Some things that bothered me included some of the hijinks humor that I have found to be common in Miyazaki's films. Presumably this is because these films are created for children, but I can't really imagine any kids being able to pay attention to Nausicaa of the Valley of the Wind long enough to get a kick out of it. Still, I might be selling today's kids short because I can only speculate that I wouldn't have been able to sit still through the 2 hour run time at age 9 or 10. I've also realized that some of the zaniness of the hijinks and humor can be cultural specific. After all, all Miyazaki films premiere in Japan way before American eyes ever see a frame.

***1/2

Monday, July 30, 2007

Chad Betz Review of Paprika



SPOILERS

As an explosion of dream imagery, Paprika wows. As a cogent narrative, it amounts to about as much as most other "important" Japanese animated films -- inscrutable plot machinations developing towards a cosmic battle between absolute good and absolute evil. Expect a lot of talk about existence in the positive and the negatory, and frogs banging on drums.

Paprika is one of a long line of modern Japanese films that overcompensate for their society's past repression of women by imbuing the heroine with god-like power and ultimate purity. The titular character is half-Kiki, half-Virgin Mary; she is cutesy and mythically well-endowed, pseudo-climactically canceling out the film's pitch-black antagonist through a metaphysical sort of confrontation that's beyond absurd, a Godzilla vs.

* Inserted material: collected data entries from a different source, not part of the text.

Definition SummedViewCalculator_call (ioperand : ndarray)
           (input_subscript output_subscript : list ascii) : M view :=
  let label_to_summed :=
    iter_set order (set_diff input_subscript output_subscript) in
  let axes_to_summed :=
    positions_where_from 0 (fun l => mem l label_to_summed) input_subscript in
  r <- match axes_to_summed with
       | [] => ret ioperand
       | _ :: _ =>
           s <- sum axes_to_summed ioperand ;;
           astype (dtype_of ioperand) s
       end ;;
  ret {| result := r;
         subscript := fold_left (fun s l => remove_char l s)
                                label_to_summed input_subscript |}.

(** *** TransposedViewCalculator *)

Definition same_label_set (a b : list ascii) : bool :=
  forallb (fun c => mem c b) a && forallb (fun c => mem c a) b.

Definition transpose_orders (input_subscript output_subscript : list ascii)
  : list Z :=
  map (fun l => find_char l input_subscript) output_subscript.

Definition TransposedViewCalculator_call (ioperand : ndarray)
           (input_subscript output_subscript : list ascii) : M ndarray :=
  if negb (length input_subscript =? length output_subscript)
  then raise AssertionError
  else if negb (same_label_set input_subscript output_subscript)
  then raise AssertionError
  else
    let orders := transpose_orders input_subscript output_subscript in
    if list_Z_eqb orders (sorted_Z orders) then ret ioperand
    else transpose orders ioperand.

(** *** CombinedViewCalculator *)

Definition CombinedViewCalculator_call (ioperands : list ndarray)
           (subscripts : list (list ascii)) : M view :=
  match ioperands with
  | [] => raise IndexError
  | first :: others =>
      r <- for_each others tensordot0 first ;;
      ret {| result := r; subscript := concat subscripts |}
  end.

(** ** einsum *)

Definition get_dummy_labels (label_list : list ascii) : list ascii :=
  filter (fun l => 2 <=? count l label_list) (distinct label_list).

(** An operand is a device array or a value that [cupy.asarray]
    turns into one. *)
Record operand := {
  is_ndarray : bool;
  as_array : ndarray
}.

(** The first positional argument: a string, or something else. *)
Inductive pyvalue :=
| PyStr (s : list ascii)
| PyArray (a : operand).

(** The positional arguments of a call: none at all, or the first one
    followed by the operands. *)
Inductive arguments :=
| NoArguments
| Arguments (subscripts : pyvalue) (ioperands : list operand).

(** Lines 165 to 174. *)
Definition check_alphabet (subscripts0 : list ascii) : M (list ascii) :=
  if mem "." subscripts0 then raise NotSupportedError
  else
    let subscripts := remove_char " " subscripts0 in
    let irregular_chars :=
      iter_set order (set_diff (set_diff subscripts ascii_letters) (py "->,")) in
    match irregular_chars with
    | pickup :: _ => raise (InvalidSubscriptError pickup)
    | [] => ret subscripts
    end.

(** Lines 176 to 182. *)
Definition convert_one (d : dtype) (a : operand) : M ndarray :=
  if is_ndarray a then astype d (as_array a) else asarray d (as_array a).

Definition convert_inputs (ioperands : list operand) : M (list ndarray) :=
  d <- result_type (map (fun a => dtype_of (as_array a)) ioperands) ;;
  for_each ioperands
           (fun converted a => r <- convert_one d a ;; ret (converted ++ [r]))
           [].

(** Lines 184 to 190. *)
Definition check_arrow (subscripts : list ascii) : M unit :=
  let pos := find_char "-" subscripts in
  if (pos =? Z.of_nat (length subscripts) - 1)%Z then raise MalformedArrowError
  else if negb (pos =? -1)%Z then
    match nth_error subscripts (Z.to_nat (pos + 1)) with
    | Some c => if negb (Ascii.eqb c ">") then raise MalformedArrowError
                else ret tt
    | None => raise IndexError
    end
  else ret tt.

(** Lines 192 to 214: the input side and the output subscript. *)
Definition parse_output (subscripts : list ascii)
  : M (list ascii * list ascii) :=
  let arrow_pos := find_arrow subscripts in
  if (arrow_pos =? -1)%Z then
    let input_subscripts := subscripts in
    let label_list := remove_char "," input_subscripts in
    let out_label_set := set_diff label_list (get_dummy_labels label_list) in
    ret (input_subscripts, sorted_labels (iter_set order out_label_set))
  else
    let input_subscripts := firstn (Z.to_nat arrow_pos) subscripts in
    let output_subscript := skipn (Z.to_nat (arrow_pos + 2)) subscripts in
    match iter_set order (set_diff output_subscript input_subscripts) with
    | pickup :: _ => raise (UnknownOutputLabelError pickup)
    | [] =>
        match filter (fun key => negb (count key output_subscript =? 1))
                     (iter_set order output_subscript) with
        | key :: _ => raise (RepeatedOutputLabelError key)
        | [] => ret (input_subscripts, output_subscript)
        end
    end.

(** Lines 216 to 222. *)
Definition check_counts (input_subscripts : list ascii)
           (converted_inputs : list ndarray) : M (list (list ascii)) :=
  let input_subscripts_list := split_comma input_subscripts in
  if length input_subscripts_list <? length converted_inputs
  then raise (OperandCountMismatchError SaysFewerOperands)
  else if length converted_inputs <? length input_subscripts_list
  then raise (OperandCountMismatchError SaysMoreOperands)
  else ret input_subscripts_list.

(** Lines 226 to 238: the body of the loop over the operands. *)
Definition parse_operand (input_subscripts_list : list (list ascii))
           (converted_inputs : list ndarray)
           (i_parsers : list view) (i : nat) : M (list view) :=
  match nth_error input_subscripts_list i, nth_error converted_inputs i with
  | Some sub, Some ioperand =>
      if ndim ioperand <? length sub
      then raise (RankMismatchError (SaysTooManySubscripts i))
      else if length sub <? ndim ioperand
      then raise (RankMismatchError SaysMoreDimensions)
      else
        calc <- SingleViewCalculator_call ioperand sub ;;
        ret (i_parsers ++ [calc])
  | _, _ => raise IndexError
  end.

(** Lines 240 to 256. *)
Definition evaluate (converted_inputs : list ndarray) (i_parsers : list view)
           (output_subscript : list ascii) : M ndarray :=
  calc <- (if 2 <=? length converted_inputs then
             c <- CombinedViewCalculator_call (map result i_parsers)
                                              (map subscript i_parsers) ;;
             SingleViewCalculator_call (result c) (subscript c)
           else
             match i_parsers with
             | p :: _ => ret p
             | [] => raise IndexError
             end) ;;
  calc' <- SummedViewCalculator_call (result calc) (subscript calc)
                                     output_subscript ;;
  TransposedViewCalculator_call (result calc') (subscript calc')
                                output_subscript.
Definition Insert_UserRole (userID roleID : N) : M (option error) :=
  round_trip (fun e => Some e)
    (fun d =>
       (None,
        mkDB (roles d) (permissions d) (role_permissions d)
             (user_roles d ++ [mkUserRole (user_roles_id_seq d) userID roleID])
             (roles_id_seq d) (permissions_id_seq d)
             (role_permissions_id_seq d) (user_roles_id_seq d + 1))).

(** Membership of an id in a list of ids ([role_id IN (?)]; with an empty
    list nothing matches). *)
Definition id_in (ids : list N) (x : N) : bool := existsb (N.eqb x) ids.

(** Deletes.  [migrateTables] (authority.go, lines 525-537) declares
    [role_permissions.role_id] and [user_roles.role_id] as foreign keys to
    [roles.id], and [role_permissions.permission_id] as a foreign key to
    [permissions.id], all [ON DELETE CASCADE]: deleting a role or a permission
    deletes the link rows that reference it. *)
Definition Delete_Role (where_ : Role -> bool) : M (option error) :=
  round_trip (fun e => Some e)
    (fun d =>
       let gone := map Role_ID (filter where_ (roles d)) in
       (None,
        mkDB (filter (fun r => negb (where_ r)) (roles d))
             (permissions d)
             (filter (fun rp => negb (id_in gone (RolePermission_RoleID rp)))
                     (role_permissions d))
             (filter (fun ur => negb (id_in gone (UserRole_RoleID ur)))
                     (user_roles d))
             (roles_id_seq d) (permissions_id_seq d)
             (role_permissions_id_seq d) (user_roles_id_seq d))).

Definition Delete_Permission (where_ : Permission -> bool) : M (option error) :=
  round_trip (fun e => Some e)
    (fun d =>
       let gone := map Permission_ID (filter where_ (permissions d)) in
       (None,
        mkDB (roles d)
             (filter (fun p => negb (where_ p)) (permissions d))
             (filter (fun rp =>
                        negb (id_in gone (RolePermission_PermissionID rp)))
                     (role_permissions d))
             (user_roles d)
             (roles_id_seq d) (permissions_id_seq d)
             (role_permissions_id_seq d) (user_roles_id_seq d))).

Definition Delete_RolePermission (where_ : RolePermission -> bool)
  : M (option error) :=
  round_trip (fun e => Some e)
    (fun d =>
       (None,
        mkDB (roles d) (permissions d)
             (filter (fun rp => negb (where_ rp)) (role_permissions d))
             (user_roles d)
             (roles_id_seq d) (permissions_id_seq d)
             (role_permissions_id_seq d) (user_roles_id_seq d))).

Definition Delete_UserRole (where_ : UserRole -> bool) : M (option error) :=
  round_trip (fun e => Some e)
    (fun d =>
       (None,
        mkDB (roles d) (permissions d) (role_permissions d)
             (filter (fun ur => negb (where_ ur)) (user_roles d))
             (roles_id_seq d) (permissions_id_seq d)
             (role_permissions_id_seq d) (user_roles_id_seq d))).

(** ** Resolution helpers (authority.go, lines 458-510) *)

(** [getRole]: when [Scan] fails with an error other than [sql.ErrNoRows]
    neither branch returns, and control reaches [return &role, nil]. *)
Definition getRole (roleName : string) : M (result Role) :=
  '(role, err) <- Scan_row roles (fun r => Role_Name r =? roleName)%string
                    Role_zero ;;
  match err with
  | Some e =>
      if errors_Is e sql_ErrNoRows then ret (Err ErrRoleNotFound)
      else ret (Ok role)
  | None => ret (Ok role)
  end.

Definition getPermission (permName : string) : M (result Permission) :=
  '(perm, err) <- Scan_row permissions
                    (fun p => Permission_Name p =? permName)%string
                    Permission_zero ;;
  match err with
  | Some e =>
      if errors_Is e sql_ErrNoRows then ret (Err ErrPermissionNotFound)
      else ret (Ok perm)
  | None => ret (Ok perm)
  end.

Definition getRolePermission (roleID permID : N) : M (result RolePermission) :=
  '(rolePerm, err) <- Scan_row role_permissions
                        (fun rp => (RolePermission_RoleID rp =? roleID) &&
                                   (RolePermission_PermissionID rp =? permID))
                        RolePermission_zero ;;
  match err with
  | Some e =>
      if errors_Is e sql_ErrNoRows then ret (Err ErrRolePermissionNotFound)
      else ret (Err e)
  | None => ret (Ok rolePerm)
  end.

Definition getUserRole (userID roleID : N) : M (result UserRole) :=
  '(userRole, err) <- Scan_row user_roles
                        (fun ur => (UserRole_UserID ur =? userID) &&
                                   (UserRole_RoleID ur =? roleID))
                        UserRole_zero ;;
  match err with
  | Some e =>
      if errors_Is e sql_ErrNoRows then ret (Err ErrUserRoleNotFound)
      else ret (Err e)
  | None => ret (Ok userRole)
  end.

(** ** Creation (lines 65-103) *)

Definition CreateRole (roleName : string) : M (option error) :=
  '(exists_, err) <- Exists roles (fun r => Role_Name r =? roleName)%string ;;
  match err with
  | Some e => ret (Some e)
  | None =>
      if negb exists_ then
        err <- Insert_Role roleName ;;
        match err with
        | Some e => ret (Some e)
        | None => ret None
        end
      else ret None
  end.

Definition CreatePermission (permName : string) : M (option error) :=
  '(exists_, err) <- Exists permissions
                       (fun p => Permission_Name p =? permName)%string ;;
  match err with
  | Some e => ret (Some e)
  | None =>
      if negb exists_ then
        err <- Insert_Permission permName ;;
        match err with
        | Some e => ret (Some e)
        | None => ret None
        end
      else ret None
  end.

(** ** Assignment (lines 110-167) *)

(** The first loop of [AssignPermissions]: every name is resolved, in order,
    and the rows found are appended to [perms]; the first error ends it. *)
Fixpoint AssignPermissions_resolve (permNames : list string)
    (perms : list Permission) : M (result (list Permission)) :=
  match permNames with
  | [] => ret (Ok perms)
  | permName :: rest =>
      perm <- getPermission permName ;;
      match perm with
      | Err e => ret (Err e)
      | Ok perm => AssignPermissions_resolve rest (perms ++ [perm])
      end
  end.

(** The second loop: a link is inserted whenever [getRolePermission] returns
    an error, whichever it is. *)
Fixpoint AssignPermissions_insert (roleID : N) (perms : list Permission)
  : M (option error) :=
  match perms with
  | [] => ret None
  | perm :: rest =>
      rp <- getRolePermission roleID (Permission_ID perm) ;;
      match rp with
      | Err _ =>
          err <- Insert_RolePermission roleID (Permission_ID perm) ;;
          match err with
          | Some e => ret (Some e)
          | None => AssignPermissions_insert roleID rest
          end
      | Ok _ => AssignPermissions_insert roleID rest
      end
  end.
Lemma forallFrom_nth (p : nat -> float -> bool) (total : float) (r : Reach) :
  forall count k,
  forallFrom count r p = true ->
  In total (nth k r []) ->
  p (count + k)%nat total = true.
Proof.
  induction r as [|totals r IH]; intros count k H Hin.
  - destruct k; contradiction.
  - simpl in H. apply andb_true_iff in H. destruct H as [H1 H2].
    destruct k as [|k]; simpl in Hin.
    + rewrite Nat.add_0_r. rewrite forallb_forall in H1. apply H1. exact Hin.
    + rewrite Nat.add_succ_r. apply (IH (S count) k H2 Hin).
Qed.

Section Summary.
Variable combinedText : JsString.
Variable context : option Context.

Let len := lengthClass (length combinedText).
Let repeat := repeatOffender context.

Lemma summary_checkReason acc entry :
  summary (checkReason combinedText context acc entry) =
  bump (summary acc) (outcome combinedText context (snd entry)).
Proof.
  destruct entry as [reason patterns].
  unfold checkReason, outcome, hit, summary; simpl.
  destruct (Nat.ltb 0 _); simpl; [|reflexivity].
  rewrite length_app, Nat.add_1_r. reflexivity.
Qed.

Lemma summary_checkPersonalInfo acc :
  summary (checkPersonalInfo combinedText acc) =
  bump (summary acc) (personalInfoOutcome combinedText).
Proof.
  unfold checkPersonalInfo, personalInfoOutcome, summary.
  destruct (Nat.ltb 0 _); simpl; [|reflexivity].
  rewrite length_app, Nat.add_1_r. reflexivity.
Qed.

Lemma summary_loop entries acc :
  summary (fold_left (checkReason combinedText context) entries acc) =
  fold_left bump (map (fun e => outcome combinedText context (snd e)) entries)
            (summary acc).
Proof.
  revert acc. induction entries as [|e entries IH]; intros acc; simpl.
  - reflexivity.
  - rewrite IH, summary_checkReason. reflexivity.
Qed.

Lemma summary_finalTally :
  summary (finalTally combinedText context) =
  fold_left bump
    (map (fun e => outcome combinedText context (snd e)) PATTERN_MAP
       ++ [personalInfoOutcome combinedText])
    (0%nat, 0).
Proof.
  unfold finalTally.
  rewrite summary_checkPersonalInfo, summary_loop, fold_left_app.
  reflexivity.
Qed.

Lemma outcome_hit patterns :
  hit combinedText patterns = true ->
  In (outcome combinedText context patterns)
     (hitOutcomes (length patterns) len repeat).
Proof.
  intros Hhit. unfold outcome, hitOutcomes. rewrite Hhit.
  apply (dedupe_In outcomeEqb outcomeEqb_eq).
  rewrite calculateConfidence_confidenceFor.
  apply (in_map (fun n => Some (confidenceFor n len repeat))).
  apply in_seq. unfold hit in Hhit. apply Nat.ltb_lt in Hhit.
  pose proof (findPatternMatches_length combinedText patterns). lia.
Qed.

Lemma outcome_any patterns :
  In (outcome combinedText context patterns)
     (allOutcomes (length patterns) len repeat).
Proof.
  destruct (hit combinedText patterns) eqn:Hhit.
  - right. apply outcome_hit. exact Hhit.
  - left. unfold outcome. rewrite Hhit. reflexivity.
Qed.

Lemma personalInfoOutcome_In :
  In (personalInfoOutcome combinedText) personalInfoOutcomes.
Proof.
  unfold personalInfoOutcome, personalInfoOutcomes.
  destruct (Nat.ltb 0 _); simpl; auto.
Qed.

(** Whatever [choose] offers for each entry of the catalog, if the outcome
    of the entry is among the offers, the summary of the final tally is among
    the summaries enumerated from them. *)
Lemma finalTally_reachable (choose : FlagReason * list RegExp -> list Outcome) :
  (forall entry, In entry PATTERN_MAP ->
     In (outcome combinedText context (snd entry)) (choose entry)) ->
  member (summary (finalTally combinedText context))
         (reachable (outcomesBy choose)).
Proof.
  intros Hchoose. rewrite summary_finalTally. unfold reachable, outcomesBy.
  apply reachable_member; [|left; reflexivity].
  apply Forall2_app.
  - revert Hchoose. generalize PATTERN_MAP as entries.
    induction entries as [|e entries IH]; intros H; simpl; constructor.
    + apply H. left. reflexivity.
    + apply IH. intros entry Hin. apply H. right. exact Hin.
  - constructor; [apply personalInfoOutcome_In | constructor].
Qed.
Lemma reads_back_list data values :
  Forall (reads_back data) values -> reads_back data (ListTag values).
Proof.
  intros Hback fuel pos Hs Hfuel Hseg [Hl|[]].
  cbn [storable fuel_for encodeValue getId] in *.
  apply andb_true_iff in Hs as [[Hn%Z.ltb_lt Hs]%andb_true_iff Hdyn].
  apply forallb_Forall in Hs.
  destruct fuel as [|fuel]; [lia|].
  rewrite parseFromTagType_List. unfold NBTParser.parseList.
  pose proof (readInteger_seg data 4 (S pos) (Z.of_nat (length values))) as Hr.
  change (Z.of_nat 4) with 4 in Hr.
  destruct (NBTDumper.sameType values) eqn:Hsame;
    cbn [length] in Hl; rewrite length_app, length_be_bytes in Hl;
    apply seg_cons in Hseg as [H1 Hseg]; apply seg_app in Hseg as [H2 H3];
    rewrite length_be_bytes in H3;
    rewrite (expectByte_seg data pos _ H1); ok_step;
    rewrite Hr by (first [done | lia]); ok_step; rewrite Nat2Z.id.
  - rewrite (parseListItems_seg data (NBTDumper.valueId values) fuel values);
      [|done| |done|lia].
    2:{ apply Forall_forall. intros v Hv. split; [|split].
        - by apply (proj1 (Forall_forall _ _) Hs).
        - by apply (proj1 (Forall_forall _ _) (sameType_spec _ Hsame)).
        - pose proof (max_fuel_ge fuel_for v values Hv). lia. }
    ok_step. cbn [andb length]. rewrite length_app, length_be_bytes.
    destruct values as [|v values].
    + cbn. do 2 f_equal. lia.
    + cbn [orb] in Hdyn. apply negb_true_iff in Hdyn. rewrite Hdyn.
      do 2 f_equal. lia.
  - assert (concat ((fun v => (getId v :: encodeString "" ++ encodeValue v)
                              ++ [TAG_End]) <$> values)
            = concat (encodeValue <$> (wrap <$> values))) as Heq.
    { rewrite <- list_fmap_compose. f_equal. apply list_fmap_ext.
      intros i v _. cbn. by rewrite app_nil_r. }
    rewrite Heq in *.
    pose proof (parseListItems_seg data TAG_Compound fuel (wrap <$> values)) as Hi.
    rewrite length_fmap in Hi. rewrite Hi; [| | |done|lia].
    + ok_step. cbn [andb length]. rewrite isWrapped_wrap, app_nil_l, unwrap_wrap.
      rewrite length_app, length_be_bytes. do 2 f_equal. lia.
    + apply Forall_fmap, Forall_forall. intros v Hv.
      apply reads_back_compound. constructor; [|constructor]. cbn.
      by apply (proj1 (Forall_forall _ _) Hback).
    + apply Forall_fmap, Forall_forall. intros v Hv. cbn.
      split; [|split; [done|]].
      * rewrite (proj1 (Forall_forall _ _) Hs v Hv). reflexivity.
      * pose proof (max_fuel_ge fuel_for v values Hv). lia.
Qed.
Lemma style_dialog_defaults_clears_witness :
  _open_style_dialog
    [("shot.flow", {| sd_color := Some (Some "#d62728");
                      sd_linestyle := None; sd_linewidth := None |})]
    "shot.flow" [WidthSelected 3] CloseDefaults
  = Some []
  /\ drawn_style [] "shot.flow" = empty_style.
Proof.
  split; [reflexivity|].
  refine (proj1 (proj2 (style_dialog_defaults_clears
                          [("shot.flow", {| sd_color := Some (Some "#d62728");
                                            sd_linestyle := None;
                                            sd_linewidth := None |})]
                          [] "shot.flow" [WidthSelected 3] _))).
  reflexivity.
Defined.

(** ** [plot_shot] *)

Section PlotShotFacts.

Variable float_of_str : string -> option float.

Mothra staging that's basically a blow-up of what happens when particles of matter and anti-matter make contact. The film, however, also couches this confrontation in terms of woman being the answer to man. And, as a man, I have to ask: are we really that bad? I admire Paprika's attempts to deepen its text with psychology, but psychology is a complex tangle of gray areas, and when most of the film's primary characters end up reductively yin and yang, inner drama is lost to showy theatrics. And a big naked girl swallowing a big naked man-shadow.

Make no mistake, though, this is some of the most captivating animated imagery this side of Miyazaki. Even rivals Miyazaki, and with its adult rating and more oblique ambitions, occasionally marries Miyazaki with Murakami. It's unfortunate that the whole's not more nuanced, that the characters are too conceptual, and that half the time you're wondering what the four-letter-word is going on.

-Chad Betz
Guest Reviewer

Tuesday, February 27, 2007

Flushed Away



This film comes from the makers of Chicken Run and the great Wallace and Gromit series of films. The style is the same, but the animation is no longer clay animation. They have moved on to CGI. The film looks great, but I miss the wonder of clay. The film used a lot of the same humor as the W&G films, but doesn't employ the same subtleties that make those films so great. Still, Flushed away has charm and some really fun scenes. The voice acting from Hugh Jackman, Andy Serkis, Bill Nighy, Kate Winslet, Ian McCellan (sp), and Jean Reno is great and lively. A fun movie to watch with the gang, whoever your gang may be.